The innovative solutions aimed at automating business processes, with the use of both artificial intelligence and RPA technology, make it possible to replace humans in repetitive activities with automatic systems that also include self-learning logics. Mixed solutions of RPA and AI are also referred to as CPA solutions, or cognitive process automation.
As already mentioned, this is the trend of all the platforms that were born to develop RPA solutions and are transforming into more complex CPA or intelligent automation solutions.
These solutions achieve efficiency in the various areas of intervention, freeing up human resources that can be assigned to tasks with greater added value. This corporate efficiency process must maintain a focus on the ethical and responsible relocation of human resources to new work areas. In fact, these digital transformation projects must always be accompanied by change management consultancy.
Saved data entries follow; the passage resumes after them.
(* ===== verification/Committee.v ===== *)
(** * Beacon committees and the committee cache

    Models committee selection in
    [beacon-chain/core/helpers/beacon_committee.go], [SplitOffset] of
    [container/slice/slice.go], [SplitIndices] of [helpers/shuffle.go] and the
    committee cache of [beacon-chain/cache/committee.go] and [committees.go].

    The LRU container behind the cache is third-party code: its content is a
    finite map, an insertion adds an entry, and eviction may remove any entry
    at any time ([cache_reachable]).  Waiting for a request in progress is not
    modelled: a lookup is the map access that follows the wait. *)

From S2P Require Import Prelude Math Config Slots Bytes Shuffle.

(** [l[start:end]] on a slice whose capacity is its length. *)
Definition slice {A} (l : list A) (start end_ : Z) : result (list A) :=
  if (0 <=? start) && (start <=? end_) && (end_ <=? zlen l)
  then Ok (take (Z.to_nat (end_ - start)) (drop (Z.to_nat start) l))
  else Panic "slice bounds out of range".

Definition SplitOffset (listSize chunks index : Z) : result Z := udiv (listSize *u index) chunks.

Definition SplitIndices (l : list Z) (n : Z) : result (list (list Z)) :=
  foldM (fun divided i =>
    start ← SplitOffset (zlen l) n i;
    end_ ← SplitOffset (zlen l) n (i +u 1);
    piece ← slice l start end_;
    Ok (divided ++ [piece])) [] (seqZ 0 n).

Section Model.
Context (cfg : BeaconChainConfig) {H : Hasher}.

Definition SlotCommitteeCount (activeValidatorCount : Z) : result Z :=
  q ← udiv activeValidatorCount (SlotsPerEpoch cfg);
  committeesPerSlot ← udiv q (TargetCommitteeSize cfg);
  if MaxCommitteesPerSlot cfg <? committeesPerSlot then Ok (MaxCommitteesPerSlot cfg)
  else if committeesPerSlot =? 0 then Ok 1
  else Ok committeesPerSlot.

Definition computeCommittee (indices seed : list Z) (index count : Z) : result (list Z) :=
  let validatorCount := zlen indices in
  if count <=? index then Err (New "index out of range: committee offset")
  else
    start ← SplitOffset validatorCount count index;
    end_ ← SplitOffset validatorCount count (index +u 1);
    if (validatorCount <? start) || (validatorCount <? end_) then Err (New "index out of range")
    else
      shuffledList ← UnshuffleList cfg indices seed;
      slice shuffledList start end_.

(** ** The cache *)

Record CommitteeKey := mkKey { seed : list Z; indicesRoot : list Z }.

#[global] Instance CommitteeKey_eq_dec : EqDecision CommitteeKey.
Proof. solve_decision. Defined.

#[global] Instance CommitteeKey_countable : Countable CommitteeKey.
Proof.
  refine (inj_countable' (fun k => (seed k, indicesRoot k)) (fun p => mkKey p.1 p.2) _).
  now intros [].
Defined.

(** The bytes fed to SHA-256: the parameters that shape committees, then the
    ordered indices, eight bytes each. *)
Definition key_preimage (indices : list Z) : list Z :=
  concat (map Bytes8 ([SlotsPerEpoch cfg; TargetCommitteeSize cfg; MaxCommitteesPerSlot cfg;
                        ShuffleRoundCount cfg] ++ indices)).

Definition NewCommitteeKey (s : list Z) (indices : list Z) : CommitteeKey :=
  {| seed := s; indicesRoot := hash (key_preimage indices) |}.

Record Committees := mkCommittees {
  CommitteeCount : Z;
  Seed_ : list Z;
  ShuffledIndices : list Z;
  SortedIndices : list Z
}.

Definition startEndIndices (c : Committees) (index : Z) : result (Z * Z) :=
  let validatorCount := zlen (ShuffledIndices c) in
  start ← SplitOffset validatorCount (CommitteeCount c) index;
  end_ ← SplitOffset validatorCount (CommitteeCount c) (index +u 1);
  Ok (start, end_).

(** [CommitteeCache.Committee]; [None] is the miss. *)
Definition Cache_Committee (c : gmap CommitteeKey Committees) (slot : Z) (key : CommitteeKey) (index : Z)
    : result (option (list Z)) :=
  match c !! key with
  | None => Ok None
  | Some item =>
      perSlot ← udiv (CommitteeCount item) (SlotsPerEpoch cfg);
      let committeeCountPerSlot := if 1 <? perSlot then perSlot else 1 in
      if committeeCountPerSlot <=? index then Err (New "requested index out of bound: committee index")
      else
        m ← Slot.ModSlot slot (SlotsPerEpoch cfg);
        off ← Slot.Mul m committeeCountPerSlot;
        indexOffSet ← Math.Add64 index off;
        if CommitteeCount item <=? indexOffSet then Err (New "requested index out of bound: committee offset")
        else
          '(start, end_) ← startEndIndices item indexOffSet;
          if (zlen (ShuffledIndices item) <? end_) || (end_ <? start)
          then Err (New "requested index out of bound")
          else l ← slice (ShuffledIndices item) start end_; Ok (Some l)
  end.

Definition Cache_ActiveIndices (c : gmap CommitteeKey Committees) (key : CommitteeKey) : option (list Z) :=
  SortedIndices <$> c !! key.

Definition Cache_ActiveIndicesCount (c : gmap CommitteeKey Committees) (key : CommitteeKey) : Z :=
  match c !! key with Some item => zlen (SortedIndices item) | None => 0 end.

Definition Cache_HasEntry (c : gmap CommitteeKey Committees) (key : CommitteeKey) : bool :=
  bool_decide (is_Some (c !! key)).

Definition AddCommitteeShuffledList (c : gmap CommitteeKey Committees) (committees : Committees)
    : gmap CommitteeKey Committees :=
  <[NewCommitteeKey (Seed_ committees) (SortedIndices committees) := committees]> c.

Definition updateCommitteeCache (c : gmap CommitteeKey Committees) (s indices : list Z)
    : result (gmap CommitteeKey Committees) :=
  if Cache_HasEntry c (NewCommitteeKey s indices) then Ok c
  else
    shuffledIndices ← UnshuffleList cfg indices s;
    count ← SlotCommitteeCount (zlen shuffledIndices);
    total ← Slot.Mul (SlotsPerEpoch cfg) count;
    Ok (AddCommitteeShuffledList c
          {| CommitteeCount := total; Seed_ := s;
             ShuffledIndices := shuffledIndices; SortedIndices := indices |}).

Definition BeaconCommittee (c : gmap CommitteeKey Committees) (validatorIndices s : list Z)
    (slot committeeIndex : Z) : result (list Z) :=
  let cacheKey := NewCommitteeKey s validatorIndices in
  committee ← wrap "could not interface with committee cache"
                (Cache_Committee c slot cacheKey committeeIndex);
  match committee with
  | Some l => Ok l
  | None =>
      committeesPerSlot ← SlotCommitteeCount (zlen validatorIndices);
      if committeesPerSlot <=? committeeIndex then Err (New "committee index out of range")
      else
        m ← Slot.ModSlot slot (SlotsPerEpoch cfg);
        off ← Slot.Mul m committeesPerSlot;
        indexOffset ← wrap "could not add calculate index offset" (Math.Add64 committeeIndex off);
        let count := committeesPerSlot *u SlotsPerEpoch cfg in
        computeCommittee validatorIndices s indexOffset count
  end.

(** The states the shared cache goes through: entries are added by
    [updateCommitteeCache], and the LRU may drop any entry. *)
Inductive cache_reachable : gmap CommitteeKey Committees -> Prop :=
| reach_empty : cache_reachable ∅
| reach_update c s indices c' :
    cache_reachable c -> Forall u64_ok indices -> zlen indices <= maxShuffleListSize ->
    updateCommitteeCache c s indices = Ok c' -> cache_reachable c'
| reach_evict c k : cache_reachable c -> cache_reachable (delete k c).

End Model.

(** ** Offsets *)

Section Offsets.
Context (n count : Z) (Hn : 0 <= n) (Hc : 0 < count) (Hfit : n * count < two64).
This is so as to ensure the correct involvement of people in the process and an understanding of the technology and, at the same time, to facilitate the requalification of employee’s work following the implementation of innovative solutions.
Obviously, the optimization of business processes deriving from cognitive process automation solutions is represented by KPIs, or key performance indicators, which measure various intervention activities. Innovation will therefore also require the reorganization of the company by creating new roles and new types of work and facilitating the identification of new flexible working formulas, such as smart working.
The implementation process must, however, be divided into quick win solutions, that is, into sub-tasks of limited duration, from two to five weeks. This will allow the customer to ascertain the effective validity of the solution and, at the same time, the work team to make any corrections required.
It is clear that, while implementing quick win solutions, the union of the different sub-tasks will allow to provide automation solutions for complex processes.